The long shiny fibres at the top of the corn are known as Indian corn or Corn silk (Zea mays). Indian corn can be employed to combat chronic or acute cystitis (inflammation of the bladder), nephritis (inflammation of the kidneys), gout and rheumatism. It also has been known to counter kidney stones, oedema (fluid retention), fluid in the heart and acidosis (excess acid). It is helpful as a reliable diuretic and weight reducer as it neutralises and promotes the excretion of waste products containing uric acid.
It is an effective healing agent as it has a very soothing effect on the urinary passages.
It is also useful for acidosis, renal colic, oedema, fluid in the heart, incontinence and bed-wetting. Indian corn tea stimulates urination in the body which can be useful in treating a variety of urinary tract infections. An Indian corn infusion may also be used as a non-irritating enema.
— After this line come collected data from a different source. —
(** ** A symbol column of integers *)

(** A file whose symbol cells are all digits gets an int64 symbol column
    from [pd.read_csv]; the rows above hold text.  Line 97 on a column of
    integers: [Series.unique()] keeps the first appearances and [sorted]
    orders integers by value. *)
Fixpoint unique_int_from (seen l : list Z) : list Z :=
  match l with
  | [] => []
  | x :: l' =>
      if existsb (Z.eqb x) seen then unique_int_from seen l'
      else x :: unique_int_from (x :: seen) l'
  end.
Definition unique_int (l : list Z) : list Z := unique_int_from [] l.

Fixpoint insert_int (x : Z) (l : list Z) : list Z :=
  match l with
  | [] => [x]
  | y :: l' => if (x <=? y)%Z then x :: y :: l' else y :: insert_int x l'
  end.
Definition sorted_int (l : list Z) : list Z := fold_right insert_int [] l.

(** [sorted(data['symbol'].unique())] on an int64 column. *)
Definition int_symbols (col : list Z) : list Z := sorted_int (unique_int col).

(** ** The text of the export, and reading it back *)

(** The cells of a table as pandas has them: text, the integers, floats and
    booleans [pd.read_csv] infers, timestamps, and the missing value (NaN,
    NaT). *)
Inductive value : Type :=
| VText (s : string)
| VInt (z : Z)
| VFloat (f : spec_float)
| VBool (b : bool)
| VTime (t : Z)
| VMissing.

(** A table without its index: the column names and the rows of cells. *)
Record table : Type := mkTable {
  header : list string;
  body : list (list value)
}.

Definition is_nan (f : spec_float) : bool :=
  match f with S754_nan => true | _ => false end.

Definition float_value (f : spec_float) : value :=
  if is_nan f then VMissing else VFloat f.

Definition symbol_value (s : option string) : value :=
  match s with Some x => VText x | None => VMissing end.

Definition time_value (t : option Z) : value :=
  match t with Some x => VTime x | None => VMissing end.

Definition cell_value (c : cell) : value :=
  match c with
  | CText s => VText s
  | CInt z => VInt z
  | CFloat f => float_value f
  | CBool b => VBool b
  | CMissing => VMissing
  end.

(** The cell of a row under an additional column; a row that does not have
    the column holds the missing value there. *)
Fixpoint lookup_cell (n : string) (l : list (string * cell)) : cell :=
  match l with
  | [] => CMissing
  | (k, c) :: l' => if String.eqb k n then c else lookup_cell n l'
  end.

Fixpoint first_seen (seen l : list string) : list string :=
  match l with
  | [] => []
  | x :: l' =>
      if existsb (String.eqb x) seen then first_seen seen l'
      else x :: first_seen (x :: seen) l'
  end.

Definition required_columns : list string := ["symbol"; "datetime"; "close"].

(** The additional columns of the rows, in order of first appearance. *)
Definition extra_columns (doc : list Record_) : list string :=
  first_seen required_columns (flat_map (fun r => map fst (extra r)) doc).

Definition extra_values (names : list string) (r : Record_) : list value :=
  map (fun n => cell_value (lookup_cell n (extra r))) names.

(** The rows of a document as a table; [time] says how a cell of the
    datetime column is held. *)
Definition table_as (time : option Z -> value) (doc : list Record_) : table :=
  mkTable (required_columns ++ extra_columns doc)
          (map (fun r => symbol_value (symbol r) :: time (datetime r)
                         :: float_value (close r)
                         :: extra_values (extra_columns doc) r) doc).

(** The table of a document, timestamps in the datetime column. *)
Definition table_of (doc : list Record_) : table := table_as time_value doc.

(** How pandas prints and parses the cells that are not text: [str] of a
    float and the text of a timestamp on the way out, the integer and the
    float parser of [pd.read_csv] on the way in. *)
Record number_format : Type := mkFormat {
  to_int64 : string -> option Z;
  to_float64 : string -> option spec_float;
  float_repr : spec_float -> string;
  time_str : Z -> string
}.

(** The fields [pd.read_csv] takes for a missing value (its default
    [na_values]). *)
Definition na_values (f : string) : bool :=
  existsb (String.eqb f)
    [""; "#N/A"; "#N/A N/A"; "#NA"; "-1.#IND"; "-1.#QNAN"; "-NaN"; "-nan";
     "1.#IND"; "1.#QNAN"; "<NA>"; "N/A"; "NA"; "NULL"; "NaN"; "None";
     "n/a"; "nan"; "null"].

(** The fields [pd.read_csv] takes for a boolean. *)
Definition to_bool (f : string) : option bool :=
  if existsb (String.eqb f) ["True"; "TRUE"; "true"] then Some true
  else if existsb (String.eqb f) ["False"; "FALSE"; "false"] then Some false
  else None.

(** What [to_csv] writes for a cell: the text itself, [str] of a number or
    a boolean, the text of a timestamp, nothing for a missing value
    ([na_rep='']). *)
Definition str_value (p : number_format) (v : value) : string :=
  match v with
  | VText s => s
  | VInt z => string_of_Z z
  | VFloat f => if is_nan f then "" else float_repr p f
  | VBool b => if b then "True" else "False"
  | VTime t => time_str p t
  | VMissing => ""
  end.

(** The records [to_csv(index=False)] writes: the column names, then one
    record per row. *)
Definition csv_records (p : number_format) (t : table) : list (list string) :=
  header t :: map (map (str_value p)) (body t).

(** *** The csv writer *)

Definition comma : ascii := ","%char.
Definition dquote : ascii := Eval compute in ascii_of_nat 34.
Definition lf : ascii := Eval compute in ascii_of_nat 10.
Definition cr : ascii := Eval compute in ascii_of_nat 13.
Definition tab : ascii := Eval compute in ascii_of_nat 9.

Fixpoint any_char (f : ascii -> bool) (s : string) : bool :=
  match s with
  | EmptyString => false
  | String c s' => f c || any_char f s'
  end.

(** [QUOTE_MINIMAL]: a field is quoted when it holds the delimiter, the
    quote character or a character of the line terminator. *)
Definition is_special (c : ascii) : bool :=
  Ascii.eqb c comma || Ascii.eqb c dquote || Ascii.eqb c lf.

Fixpoint escape_quotes (s : string) : string :=
  match s with
  | EmptyString => EmptyString
  | String c s' =>
      if Ascii.eqb c dquote then String dquote (String dquote (escape_quotes s'))
      else String c (escape_quotes s')
  end.

Definition quoted (s : string) : string :=
  String dquote (escape_quotes s ++ String dquote EmptyString)%string.

(** One field of a record; [alone] when the record has no other field (an
    empty field that is alone is quoted). *)
Definition write_field (alone : bool) (s : string) : string :=
  if any_char is_special s || (alone && String.eqb s EmptyString)
  then quoted s else s.

Fixpoint join_fields (fs : list string) : string :=
  match fs with
  | [] => EmptyString
  | [f] => f
  | f :: fs' => (f ++ String comma (join_fields fs'))%string
  end.

Definition write_row (fs : list string) : string :=
  (join_fields (map (write_field (Nat.eqb (length fs) 1)) fs)
   ++ String lf EmptyString)%string.

Definition write_rows (rs : list (list string)) : string :=
  fold_right (fun r t => (write_row r ++ t)%string) EmptyString rs.


(** *** The tokenizer of [pd.read_csv] *)

Inductive parser_state : Type :=
| START_RECORD
| WHITESPACE_LINE
| START_FIELD
| IN_FIELD
| IN_QUOTED_FIELD
| QUOTE_IN_QUOTED_FIELD
| EAT_CRNL.

(** The field being read, the fields of the line being read, the lines
    read. *)
Record tokens : Type := mkTokens {
  field : string;
  line : list string;
  lines : list (list string)
}.

Definition push_char (c : ascii) (t : tokens) : tokens :=
  mkTokens (field t ++ String c EmptyString)%string (line t) (lines t).
Definition end_field (t : tokens) : tokens :=
  mkTokens EmptyString (line t ++ [field t]) (lines t).
Definition end_line (t : tokens) : tokens :=
  mkTokens EmptyString [] (lines t ++ [line t]).

Definition drop_field (t : tokens) : tokens :=
  mkTokens EmptyString (line t) (lines t).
Corn on the cob is delicious and can be prepared in a variety of ways,
from boiling and roasting to manufacturing that cinema favourite – pop corn. But for herbalists, it is the part of the plant that is normally discarded which holds the most benefit.
While cornmeal makes a palatable and nutritious gruel which can form an excellent part of a convalescent’s diet, any sick person would be better served if served the silky strands called Indian corn!
So next time you buy corn on the cob, cut off the corn silk before you cook your corn, and put them out to dry in the shade, for later use.
Corn silk can be used as a herbal tea and when taken in this form, it is a demulcent (an agent which soothes and protects the digestive tract) as well as being very soothing to the urinary passages to the point that some herbalists recommend it as an agent to counter prostate disorders.